Siguiendo en clave natural, este es el mes en el que en la playa recordamos a los monstruos marinos de Julio Verne, las pinceladas de Sorolla o al oportunísimo Julio Cortázar, cuyos autonautas de la cosmopista tienen que estar ya amontonándose en la biodiversidad de las áreas de servicio de la Autoroute París-Marsella que tanto frecuentan los franceses en su éxodo veraniego, para estupor del resto de europeos que nunca pensaron que parar a echar gasolina o a comprar una Fanta y unos Gitanes sin filtro en una estación de servicio en el Midi fuera una experiencia comparable a la de adentrarse en un safari o a la de completar dos pantallas nocturnas de Minecraft en modo supervivencia extrema.
Mes de empecinadas digestiones por los abusos de las frituras, las ensaladillas sepultadas en mayonesas y los arroces mal cocinados, Julio es, también, un periodo de intransigentes tensiones gastronómicas y el teatro de operaciones idóneo para el despliegue de esa batalla cultural incruenta que enfrenta a la tradición de los espetos, la ensalada murciana y las atemporales barbacoas de chuletillas de cordero y los remojones granadinos con los novísimos maestros de los gazpachos de mango, los carpaccios de frambuesa y las paellas con fuá de chía y aromas de krill, trasladando a los campings, las plazas mayores de Castilla y a los gastrobares ribereños, el calor de unas polémicas que suelen zanjarse con un abrazo, dos gintonics de Larios y un serón de perrunillas.

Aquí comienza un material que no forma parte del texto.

(** * Constraint-Manager: the interface model and its generation pipeline

    A shallow embedding of [constraint_manager/interface.py]: the four
    variable-record collections of an [Interface], their parsing, the
    substitution engine ([variable_sub], [_variable_sub]), the expression
    evaluator ([eval_expressions]) and the generation pipeline
    ([gen_constraints]), together with the fragments of the Python runtime
    these rely on: [str.replace], [re.findall] for the evaluator's pattern,
    [eval] on the texts that pattern accepts, [round(_, 2)] and [str].

    Conventions of the model (Python 3):
    - a string is a [string], one [ascii] per character;
    - a dictionary is an association list in insertion order, which is the
      order [.items()] iterates in; its keys are strings;
    - an [int] is a [Z] (no bound on the number of digits), a [float] is an
      IEEE-754 binary64 value ([spec_float], round to nearest, ties to
      even), [/] is true division;
    - the values held by variable records are scalars ([None], booleans,
      integers, floats, strings);
    - a raised exception is the [Raise] branch of [result]; only its class
      is kept. *)

From Stdlib Require Import ZArith List String Ascii Bool Lia.
From Stdlib Require Import Decimal DecimalString.
From Stdlib Require Import Floats.SpecFloat.
Import ListNotations.

Open Scope string_scope.

(** ** Exceptions and the error monad *)

Inductive pyerr : Type :=
| SyntaxError
| TypeError
| ZeroDivisionError
| OverflowError
| KeyError (key : string)
| UnknownConstraintKind (kind : string).

Inductive result (A : Type) : Type :=
| Ok (a : A)
| Raise (e : pyerr).

Arguments Ok {A} a.
Arguments Raise {A} e.

Definition bind {A B : Type} (r : result A) (f : A -> result B) : result B :=
  match r with
  | Ok a => f a
  | Raise e => Raise e
  end.

Notation "x <- r ;; k" := (bind r (fun x => k))
  (at level 61, r at next level, right associativity).

(** ** Python strings *)

Module PyStr.

(** [c in s] for a single character. *)
Fixpoint has_char (c : ascii) (s : string) : bool :=
  match s with
  | EmptyString => false
  | String x s' => Ascii.eqb x c || has_char c s'
  end.

(** [old in s]: some suffix of [s] starts with [old]. *)
Fixpoint occurs (old s : string) : bool :=
  prefix old s ||
  match s with
  | EmptyString => false
  | String _ s' => occurs old s'
  end.

(** The scan of [str.replace] for a non-empty [old]: left to right, an
    occurrence found at the current position is replaced and the scan
    resumes after it ([skip] counts the characters of that occurrence still
    to be passed over), so occurrences never overlap and replaced text is
    not scanned again. *)
Fixpoint replace_from (old new s : string) (skip : nat) : string :=
  match s with
  | EmptyString => EmptyString
  | String c s' =>
      match skip with
      | S k => replace_from old new s' k
      | O =>
          if prefix old s
          then new ++ replace_from old new s' (String.length old - 1)
          else String c (replace_from old new s' 0)
      end
  end.
Lemma create_tracks_spec uhc mu : forall store n,
  EnhancedTracker.create_tracks uhc mu store n
  = (let cs := List.filter (fun d => negb (mem d (map snd mu))) uhc in
     (store ++ new_tracks cs n, n + Z.of_nat (length cs))).
Proof.
  unfold EnhancedTracker.create_tracks.
  induction uhc as [|d uhc IH]; intros store n; simpl.
  - rewrite app_nil_r. f_equal. lia.
  - destruct (negb _); simpl; rewrite IH; simpl.
    + rewrite <- app_assoc. simpl. f_equal. lia.
    + reflexivity.
Qed.


Lemma filter_refs_from {A} (p : A -> bool) (l : list A) : forall k,
  map val (List.filter (fun r => p (val r)) (refs_from k l)) = List.filter p l.
Proof.
  induction l as [|x l IH]; intros k; simpl; [reflexivity|].
  destruct (p x); simpl; rewrite IH; reflexivity.
Qed.




(** C6 as stated fails.  A frame shows a box with [x2 < x1] and a detection
    of confidence 1.5.  Neither is rejected: [filter_detections] passes
    both, and after the frame the tracker holds a track for each, with the
    inverted box and the confidence 1.5. *)
Lemma C6_malformed_detections_counterexample :
  malformed Examples.d_bad = true
  /\ malformed Examples.d_over = true
  /\ TrackingService.filter_detections Examples.service
       [Examples.d_bad; Examples.d_over]
     = [Examples.d_over; Examples.d_bad]
  /\ match TrackingService.process_frame Env.sqrt Examples.scipy
             Examples.Frame Examples.yolo 0 Examples.service 0
             [Examples.d_bad; Examples.d_over] with
     | Ret (self', _) =>
         map (fun t => (Track.track_id t, Track.bbox t, Track.confidence t))
             (EnhancedTracker.tracks (TrackingService.tracker self'))
         = [(1, mkBBox 50 50 60 60, (3 # 2)%Q); (2, mkBBox 10 10 5 5, (9 # 10)%Q)]
     | _ => False
     end.
Proof. vm_compute. repeat split. Qed.

(** ** The tracker: eviction and ids *)

Lemma update_track_id sqrt self bbox confidence :
  Track.track_id (Track.update sqrt self bbox confidence) = Track.track_id self.
Proof. unfold Track.update. destruct (15 <? _)%nat; reflexivity. Qed.

Lemma map_alter_preserved {A B} (f : A -> B) (g : A -> A) (i : nat) (l : list A) :
  (forall x, f (g x) = f x) -> map f (alter g i l) = map f l.
Proof.
  intros H. revert i. induction l as [|x l IH]; intros [|i]; simpl;
    try reflexivity.
  - rewrite H. reflexivity.
  - f_equal. apply IH.
Qed.

Section Tracker.
Variable sqrt : Q -> Q.
Variable scipy : option (list (list Q) -> list nat * list nat).

Lemma apply_updates_ids m : forall store,
  map Track.track_id (EnhancedTracker.apply_updates sqrt m store)
  = map Track.track_id store.
Proof.
  unfold EnhancedTracker.apply_updates.
  induction m as [|[r d] m IH]; intros store; simpl; [reflexivity|].
  rewrite IH. apply map_alter_preserved. intros x. apply update_track_id.
Qed.

Lemma run_stages_frame fuel self dets s :
  EnhancedTracker.run_stages sqrt scipy fuel self dets = Ret s ->
  map Track.track_id (EnhancedTracker.tracks (EnhancedTracker.after_stages s))
  = map Track.track_id (EnhancedTracker.tracks self)
  /\ EnhancedTracker.next_id (EnhancedTracker.after_stages s)
     = EnhancedTracker.next_id self
  /\ EnhancedTracker.max_age (EnhancedTracker.after_stages s)
     = EnhancedTracker.max_age self.
Proof.
  unfold EnhancedTracker.run_stages.
  destruct (EnhancedTracker.associate_detections_to_tracks _ _ _ _ _)
    as [[[mA uA] tA]| |]; simpl; try discriminate.
  destruct (EnhancedTracker.associate_detections_to_tracks _ _ _ _ _)
    as [[[mB uB] tB]| |]; simpl; try discriminate.
  destruct (EnhancedTracker.associate_detections_to_tracks _ _ _ _ _)
    as [[[mC uC] tC]| |]; simpl; try discriminate.
  intros [= <-]. simpl. rewrite !apply_updates_ids, map_map.
  split; [|split; reflexivity].
  apply map_ext. intros t. apply predict_track_id.
Qed.

Lemma mark_unmatched_ids all store :
  map Track.track_id (EnhancedTracker.mark_unmatched all store)
  = map Track.track_id store.
Proof.
  unfold EnhancedTracker.mark_unmatched. generalize 0%nat.
  induction store as [|t store IH]; intros k; simpl; [reflexivity|].
  rewrite IH. destruct (mem_track _ _); reflexivity.
Qed.

Lemma new_tracks_ids ds : forall n t,
  In t (new_tracks ds n) -> n <= Track.track_id t < n + Z.of_nat (length ds).
Proof.
  induction ds as [|d ds IH]; intros n t; simpl; [tauto|].
  intros [<-|H]; simpl; [lia|]. apply IH in H. lia.
Qed.

Lemma finish_spec s :
  EnhancedTracker.finish s
  = let self := EnhancedTracker.after_stages s in
    {| EnhancedTracker.max_age := EnhancedTracker.max_age self;
       EnhancedTracker.min_hits := EnhancedTracker.min_hits self;
       EnhancedTracker.iou_threshold := EnhancedTracker.iou_threshold self;
       EnhancedTracker.tracks :=
         List.filter
           (fun t => Track.time_since_update t <? EnhancedTracker.max_age self)
           (EnhancedTracker.mark_unmatched
              (map fst (EnhancedTracker.matched_high_conf s
                        ++ EnhancedTracker.matched_unconfirmed s
                        ++ EnhancedTracker.matched_low_conf s))
              (EnhancedTracker.tracks self
               ++ new_tracks (EnhancedTracker.creators s)
                             (EnhancedTracker.next_id self)));
       EnhancedTracker.frame_count := EnhancedTracker.frame_count self;
       EnhancedTracker.next_id :=
         EnhancedTracker.next_id self
         + Z.of_nat (length (EnhancedTracker.creators s)) |}.
Proof.
  unfold EnhancedTracker.finish. rewrite create_tracks_spec. reflexivity.
Qed.

Lemma update_spec fuel self dets self' :
  EnhancedTracker.update sqrt scipy fuel self dets = Ret self' ->
  EnhancedTracker.max_age self' = EnhancedTracker.max_age self
  /\ EnhancedTracker.next_id self <= EnhancedTracker.next_id self'
  /\ (forall t, In t (EnhancedTracker.tracks self') ->
        Track.time_since_update t < EnhancedTracker.max_age self)
  /\ (forall t, In t (EnhancedTracker.tracks self') ->
        In (Track.track_id t) (ids self)
        \/ EnhancedTracker.next_id self <= Track.track_id t
           < EnhancedTracker.next_id self').
Proof.
  unfold EnhancedTracker.update.
  destruct (EnhancedTracker.run_stages _ _ _ _ _) as [s| |] eqn:Es; simpl;
    try discriminate.
  intros [= <-]. apply run_stages_frame in Es as (Hids & Hnext & Hage).
  rewrite finish_spec. cbv zeta. cbn [EnhancedTracker.max_age
    EnhancedTracker.next_id EnhancedTracker.tracks].
  rewrite Hnext, Hage. split; [reflexivity|]. split; [lia|]. split.
  - intros t Ht. apply filter_In in Ht as [_ Ht]. apply Z.ltb_lt. exact Ht.
  - intros t Ht. apply filter_In in Ht as [Ht _].
    apply (in_map Track.track_id) in Ht.
    rewrite mark_unmatched_ids, map_app in Ht. apply in_app_or in Ht as [Ht|Ht].
    + left. unfold ids. rewrite <- Hids. exact Ht.
    + right. apply in_map_iff in Ht as (t' & <- & Ht').
      apply new_tracks_ids in Ht'. exact Ht'.
Qed.



End Tracker.

(** The eviction scenario end to end, from the tracker the constructor
    builds: three frames showing [dA] confirm track 1, thirty frames
    without detections follow, and the object shows again.  The track is
    active, with 29 misses, after the twenty-ninth empty frame; the
    thirtieth returns no track; the detection then starts the track 2. *)
Lemma eviction_scenario :
  let tracker := EnhancedTracker.init 30 3 (3 # 10) in
  let seen := repeat [Examples.dA] 3 in
  let run frames :=
    match EnhancedTracker.updates Env.sqrt Examples.scipy 0 tracker frames with
    | Ret self =>
        Some (map (fun t => (Track.track_id t, Track.state t,
                             Track.time_since_update t))
                  (EnhancedTracker.tracks self))
    | _ => None
    end in
  run seen = Some [(1, confirmed, 0)]
  /\ run (seen ++ repeat [] 29) = Some [(1, confirmed, 29)]
  /\ run (seen ++ repeat [] 30) = Some []
  /\ run (seen ++ repeat [] 30 ++ [[Examples.dA]]) = Some [(2, tentative, 1)].
Proof. vm_compute. repeat split. Qed.

(** ** The hit count of the active tracks *)

Lemma hits_predict self :
  Track.hits (fst (Track.predict self)) = Track.hits self.
Proof. unfold Track.predict. destruct (2 <=? _)%nat; reflexivity. Qed.

Section Hits.
Variable sqrt : Q -> Q.
Variable scipy : option (list (list Q) -> list nat * list nat).

Lemma apply_updates_hits m : forall store,
  Forall (fun t => 1 <= Track.hits t) store ->
  Forall (fun t => 1 <= Track.hits t)
         (EnhancedTracker.apply_updates sqrt m store).
Proof.
  unfold EnhancedTracker.apply_updates.
  induction m as [|[r d] m IH]; intros store H; simpl; [exact H|].
  apply IH. apply Forall_alter; [exact H|].
  intros t _ Ht. rewrite hits_update. lia.
Qed.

Quizá, en este rango de querellas veraniegas del paladar puntúen bien alto las bataholas protagonizadas por la policía militante del verdejo fresquito, esa fuerza especial de tercos y conversos que señala con hostilidad al incauto que aun osa responder “tinto” a la tramposa pregunta del camarero ante la carta de vinos del restaurante en el paseo marítimo, salvando con su renovada militancia estival la cuenta de resultados de los graneleros meseteños y la reputación de granos desleídos de la uva airén y los godellos.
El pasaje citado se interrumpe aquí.